[Stored dataset items]
________________________

(* ===== verification/Merkle.v ===== *)
(** P2MR merkle path verification (`pqc/merkle.rs`): the control-block layout,
    Core wire and legacy padded, and the fold to the committed root. *)
From Stdlib Require Import ZArith Lia Strings.Byte.
From stdpp Require Import base list gmap.
From S2P Require Import Prelude Bitcoin Concrete P2mrOutput.
#[local] Open Scope Z_scope.

Definition P2MR_CONTROL_BASE_SIZE_CORE : nat := 1.
Definition MERKLE_NODE_SIZE : nat := 32.
Definition LEGACY_PADDED_BASE_SIZE : nat := 33.

Inductive MerkleError :=
| InvalidControlBlockSize
| InvalidControlByte
| DecodeFailed
| MerkleRootMismatch.

Section merkle.
Context `{P2mrLib}.

Definition merkle_branch_bytes (control_block_bytes : bytes) : outcome MerkleError bytes :=
  match control_block_bytes with
  | [] => Err InvalidControlBlockSize
  | c0 :: _ =>
      _ ← reject_if (negb (is_valid_p2mr_control_byte c0)) InvalidControlByte;
      let n := length control_block_bytes in
      if bool_decide (LEGACY_PADDED_BASE_SIZE ≤ n)%nat
         && forallb (λ b, bool_decide (b = x00))
              (take (LEGACY_PADDED_BASE_SIZE - P2MR_CONTROL_BASE_SIZE_CORE)
                 (drop P2MR_CONTROL_BASE_SIZE_CORE control_block_bytes))
         && bool_decide ((n - LEGACY_PADDED_BASE_SIZE) mod MERKLE_NODE_SIZE = 0)%nat
      then Ok (drop LEGACY_PADDED_BASE_SIZE control_block_bytes) else
      let branch := drop P2MR_CONTROL_BASE_SIZE_CORE control_block_bytes in
      _ ← reject_if (negb (bool_decide (length branch mod MERKLE_NODE_SIZE = 0)%nat))
            InvalidControlBlockSize;
      Ok branch
  end.

Definition recompute_merkle_root (leaf_script : Script) (control_block_bytes : bytes) :
    outcome MerkleError Hash32 :=
  branch ← merkle_branch_bytes control_block_bytes;
  leaf_version ← ok_or (p2mr_leaf_version_from_consensus P2MR_LEAF_VERSION) DecodeFailed;
  let curr_hash := p2mr_node_from_script leaf_script leaf_version in
  Ok (foldl p2mr_node_from_node_hashes curr_hash (chunks_exact MERKLE_NODE_SIZE branch)).

Definition verify_merkle_path (leaf_script : Script) (merkle_root : P2mrMerkleRoot)
    (control_block_bytes : bytes) : outcome MerkleError unit :=
  derived ← recompute_merkle_root leaf_script control_block_bytes;
  reject_if (bool_decide (derived ≠ merkle_root)) MerkleRootMismatch.

(** * Lemmas *)

(** The control block on the wire, and its legacy padded form. *)
Definition core_control_block (path : list Hash32) : bytes := P2MR_CONTROL_BYTE :: concat path.
Definition legacy_control_block (path : list Hash32) : bytes :=
  P2MR_CONTROL_BYTE :: replicate 32 x00 ++ concat path.

Definition path_ok (path : list Hash32) : Prop := Forall (λ h, length h = 32%nat) path.

Lemma length_path path : path_ok path → length (concat path) = (32 * length path)%nat.
Proof.
  induction 1 as [|h path Hh _ IH]; cbn [concat length]; [done|]. rewrite length_app, Hh, IH. lia.
Qed.

Lemma is_valid_control_byte : is_valid_p2mr_control_byte P2MR_CONTROL_BYTE = true.
Proof. by apply bool_decide_eq_true. Qed.

Lemma mod_32 k : ((32 * k) mod MERKLE_NODE_SIZE = 0)%nat.
Proof. unfold MERKLE_NODE_SIZE. rewrite Nat.mul_comm. apply Nat.Div0.mod_mul. Qed.

Lemma branch_legacy path :
  path_ok path → merkle_branch_bytes (legacy_control_block path) = Ok (concat path).
Proof.
  intros Hp. unfold merkle_branch_bytes, legacy_control_block.
  rewrite is_valid_control_byte. cbn [negb reject_if mbind outcome_bind].
  cbn [length]. rewrite length_app, length_replicate, length_path by done.
  unfold LEGACY_PADDED_BASE_SIZE, P2MR_CONTROL_BASE_SIZE_CORE.
  rewrite bool_decide_true by lia. replace (S (32 + 32 * length path) - 33)%nat with (32 * length path)%nat by lia.
  rewrite (bool_decide_true (_ mod _ = _)%nat) by apply mod_32. done.
Qed.

Lemma branch_core path :
  path_ok path → head path ≠ Some (replicate 32 x00) →
  merkle_branch_bytes (core_control_block path) = Ok (concat path).
Proof.
  intros Hp Hz. unfold merkle_branch_bytes, core_control_block.
  rewrite is_valid_control_byte. cbn [negb reject_if mbind outcome_bind length].
  rewrite length_path by done.
  unfold LEGACY_PADDED_BASE_SIZE, P2MR_CONTROL_BASE_SIZE_CORE.
  change (drop 1 (P2MR_CONTROL_BYTE :: concat path)) with (concat path).
  assert (bool_decide (33 ≤ S (32 * length path))%nat
    && forallb (λ b, bool_decide (b = x00)) (take (33 - 1) (concat path)) = false) as ->.
  { destruct path as [|h path]; [done|]. inversion Hp as [|? ? Hh _]; subst.
    cbn [concat]. apply andb_false_iff. right.
    change (33 - 1)%nat with 32%nat. rewrite take_app_length' by done.
    destruct (forallb _ h) eqn:Hall; [|done]. destruct Hz. cbn. f_equal.
    assert (∀ b, b ∈ h → b = x00) as Hb.
    { intros b Hb. rewrite forallb_forall in Hall. apply list_elem_of_In in Hb.
      apply Hall in Hb. by apply bool_decide_eq_true in Hb. }
    symmetry. by refine (proj2 (replicate_as_elem_of _ 32 h) _). }
  cbn [andb]. rewrite length_path, (bool_decide_true (_ mod _ = _)%nat) by (done || apply mod_32). done.
Qed.

(** Verification is the fold of the path from the leaf, compared to the root. *)
Lemma verify_fold cb path leaf root lv :
  path_ok path → merkle_branch_bytes cb = Ok (concat path) →
  p2mr_leaf_version_from_consensus P2MR_LEAF_VERSION = Some lv →
  verify_merkle_path leaf root cb = Ok tt ↔
    foldl p2mr_node_from_node_hashes (p2mr_node_from_script leaf lv) path = root.
Proof.
  intros Hp Hb Hlv. unfold verify_merkle_path, recompute_merkle_root.
  rewrite Hb, Hlv. cbn [mbind outcome_bind ok_or].
  rewrite chunks_exact_concat by (done || unfold MERKLE_NODE_SIZE; lia).
  rewrite reject_if_Ok. split; [intros H'; by apply bool_decide_eq_false, dec_stable in H'|].
  intros ->. by apply bool_decide_eq_false; intros [].
Qed.

(** A script tree, its root and the path to a leaf. *)
Inductive tree := Leaf (s : Script) | Branch (l r : tree).

Fixpoint tree_root (lv : byte) (t : tree) : Hash32 :=
  match t with
  | Leaf s => p2mr_node_from_script s lv
  | Branch l r => p2mr_node_from_node_hashes (tree_root lv l) (tree_root lv r)
  end.

(** [leaf_path lv t s p]: [s] is a leaf of [t], [p] the siblings from the leaf up. *)
Inductive leaf_path (lv : byte) : tree → Script → list Hash32 → Prop :=
| path_leaf s : leaf_path lv (Leaf s) s []
| path_left l r s p : leaf_path lv l s p → leaf_path lv (Branch l r) s (p ++ [tree_root lv r])
| path_right l r s p : leaf_path lv r s p → leaf_path lv (Branch l r) s (p ++ [tree_root lv l]).

(** Documented behaviour of the taproot node hashes: 32-byte digests of the two
    children in sorted order. *)
Class MerkleLaws : Prop := {
  node_comm a b : p2mr_node_from_node_hashes a b = p2mr_node_from_node_hashes b a;
  node_script_len s v : length (p2mr_node_from_script s v) = 32%nat;
  node_hashes_len a b : length (p2mr_node_from_node_hashes a b) = 32%nat
}.

Lemma tree_root_len `{!MerkleLaws} lv t : length (tree_root lv t) = 32%nat.
Proof. destruct t; [apply node_script_len|apply node_hashes_len]. Qed.

Lemma leaf_path_ok `{!MerkleLaws} lv t s p : leaf_path lv t s p → path_ok p.
Proof.
  induction 1; [constructor| |]; apply Forall_app; (split; [done|]); repeat constructor; apply tree_root_len.
Qed.

Lemma leaf_path_fold `{!MerkleLaws} lv t s p :
  leaf_path lv t s p →
  foldl p2mr_node_from_node_hashes (p2mr_node_from_script s lv) p = tree_root lv t.
Proof.
  induction 1 as [|l r s p _ IH|l r s p _ IH]; [done| |]; rewrite foldl_app, IH; cbn; [done|].
  apply node_comm.
Qed.

(** Along one path, two different scripts: the first pair of different hashes
    that become equal. *)
Fixpoint fold_collides (a b : Hash32) (path : list Hash32) : Prop :=
  match path with
  | [] => False
  | x :: path =>
      (a ≠ b ∧ p2mr_node_from_node_hashes a x = p2mr_node_from_node_hashes b x)
      ∨ fold_collides (p2mr_node_from_node_hashes a x) (p2mr_node_from_node_hashes b x) path
  end.

Lemma fold_binding path a b :
  foldl p2mr_node_from_node_hashes a path = foldl p2mr_node_from_node_hashes b path →
  a = b ∨ fold_collides a b path.
Proof.
  revert a b. induction path as [|x path IH]; intros a b; cbn [foldl fold_collides]; [by left|].
  intros He. destruct (decide (a = b)) as [|Hne]; [by left|right].
  apply IH in He as [He|Hc]; [by left|by right].
Qed.
End merkle.

(** * Properties *)

(** Every leaf of a committed tree can be spent: for a leaf [s] of tree [t]
    with path [p], the legacy padded control block always verifies against the
    root of [t], and so does the Core wire form unless its first sibling is all
    zeros, which the padding detection would swallow. *)
Lemma verify_merkle_path_complete `{P2mrLib} `{!MerkleLaws} lv t s p :
  p2mr_leaf_version_from_consensus P2MR_LEAF_VERSION = Some lv →
  leaf_path lv t s p →
  verify_merkle_path s (tree_root lv t) (legacy_control_block p) = Ok tt
  ∧ (head p ≠ Some (replicate 32 x00) →
     verify_merkle_path s (tree_root lv t) (core_control_block p) = Ok tt).
Proof.
  intros Hlv Hp. pose proof (leaf_path_ok _ _ _ _ Hp) as Hok. split; [|intros Hz].
  - apply (verify_fold _ p _ _ lv); [done|by apply branch_legacy|done|by apply leaf_path_fold].
  - apply (verify_fold _ p _ _ lv); [done|by apply branch_core|done|by apply leaf_path_fold].
Qed.

(** C38: the root binds the leaf script: if two scripts verify against one root
    with one control block, they are hashed to the same leaf node, or the fold of
    that control block contains a node collision. *)
Theorem verify_merkle_path_binding `{P2mrLib} s s' root cb :
  verify_merkle_path s root cb = Ok tt → verify_merkle_path s' root cb = Ok tt →
  ∃ lv branch, merkle_branch_bytes cb = Ok branch
    ∧ p2mr_leaf_version_from_consensus P2MR_LEAF_VERSION = Some lv
    ∧ let a := p2mr_node_from_script s lv in let b := p2mr_node_from_script s' lv in
      a = b ∨ fold_collides a b (chunks_exact MERKLE_NODE_SIZE branch).
Proof.
  unfold verify_merkle_path, recompute_merkle_root. intros Hv Hv'. okinv.
  repeat match goal with
  | Hd : bool_decide (_ ≠ _) = false |- _ => apply bool_decide_eq_false, dec_stable in Hd
  end. do 2 eexists. split_and!; [done|done|]. apply fold_binding. congruence.
Qed.

(** * Witnesses *)

Lemma toy_merkle_laws : @MerkleLaws toy_p2mr.
Proof.
  split.
  - intros a b. cbn [p2mr_node_from_node_hashes toy_p2mr]. by rewrite Z.add_comm.
  - intros s v. apply Nat2Z.inj, (len_toy_digest 32 (v :: s)).
  - intros a b. apply length_le_bytes.
Qed.

Definition ex_tree : tree := Branch (Leaf [x51]) (Branch (Leaf [x52]) (Leaf [x53])).
Definition ex_path : list Hash32 :=
  [@p2mr_node_from_script toy_p2mr [x53] xc0; @p2mr_node_from_script toy_p2mr [x51] xc0].

Lemma verify_merkle_path_complete_witness :
  @verify_merkle_path toy_p2mr [x52] (@tree_root toy_p2mr xc0 ex_tree)
    (@legacy_control_block toy_p2mr ex_path) = Ok tt
  ∧ (head ex_path ≠ Some (replicate 32 x00) →
     @verify_merkle_path toy_p2mr [x52] (@tree_root toy_p2mr xc0 ex_tree)
       (@core_control_block toy_p2mr ex_path) = Ok tt).
Proof.
  apply (@verify_merkle_path_complete toy_p2mr toy_merkle_laws xc0 ex_tree [x52] ex_path eq_refl).
  apply (@path_right toy_p2mr xc0 (Leaf [x51]) (Branch (Leaf [x52]) (Leaf [x53])) [x52]
           [@p2mr_node_from_script toy_p2mr [x53] xc0]).
  exact (@path_left toy_p2mr xc0 (Leaf [x52]) (Leaf [x53]) [x52] [] (@path_leaf toy_p2mr xc0 [x52])).
Defined.

Lemma verify_merkle_path_binding_witness :
  ∃ lv branch, @merkle_branch_bytes toy_p2mr [xc1] = Ok branch
    ∧ @p2mr_leaf_version_from_consensus toy_p2mr (@P2MR_LEAF_VERSION toy_p2mr) = Some lv
    ∧ let a := @p2mr_node_from_script toy_p2mr [x51] lv in
      let b := @p2mr_node_from_script toy_p2mr [x51; x00] lv in
      a = b ∨ @fold_collides toy_p2mr a b (chunks_exact MERKLE_NODE_SIZE branch).
Proof.
  apply (@verify_merkle_path_binding toy_p2mr [x51] [x51; x00] (xc0 :: x51 :: replicate 30 x00) [xc1]);
    vm_compute; reflexivity.
Defined.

________________________

> [Exercise brief]
Using the data above, reproduce exactly the lines from the line that contains "(take (LEGACY_PADDED_BASE_SIZE - P2MR_CONTROL_BASE_SIZE_CORE)" through the line that contains "leaf_version ← ok_or", including both.

> [Solution for this exercise]
              (take (LEGACY_PADDED_BASE_SIZE - P2MR_CONTROL_BASE_SIZE_CORE)
                 (drop P2MR_CONTROL_BASE_SIZE_CORE control_block_bytes))
         && bool_decide ((n - LEGACY_PADDED_BASE_SIZE) mod MERKLE_NODE_SIZE = 0)%nat
      then Ok (drop LEGACY_PADDED_BASE_SIZE control_block_bytes) else
      let branch := drop P2MR_CONTROL_BASE_SIZE_CORE control_block_bytes in
      _ ← reject_if (negb (bool_decide (length branch mod MERKLE_NODE_SIZE = 0)%nat))
            InvalidControlBlockSize;
      Ok branch
  end.

Definition recompute_merkle_root (leaf_script : Script) (control_block_bytes : bytes) :
    outcome MerkleError Hash32 :=
  branch ← merkle_branch_bytes control_block_bytes;
  leaf_version ← ok_or (p2mr_leaf_version_from_consensus P2MR_LEAF_VERSION) DecodeFailed;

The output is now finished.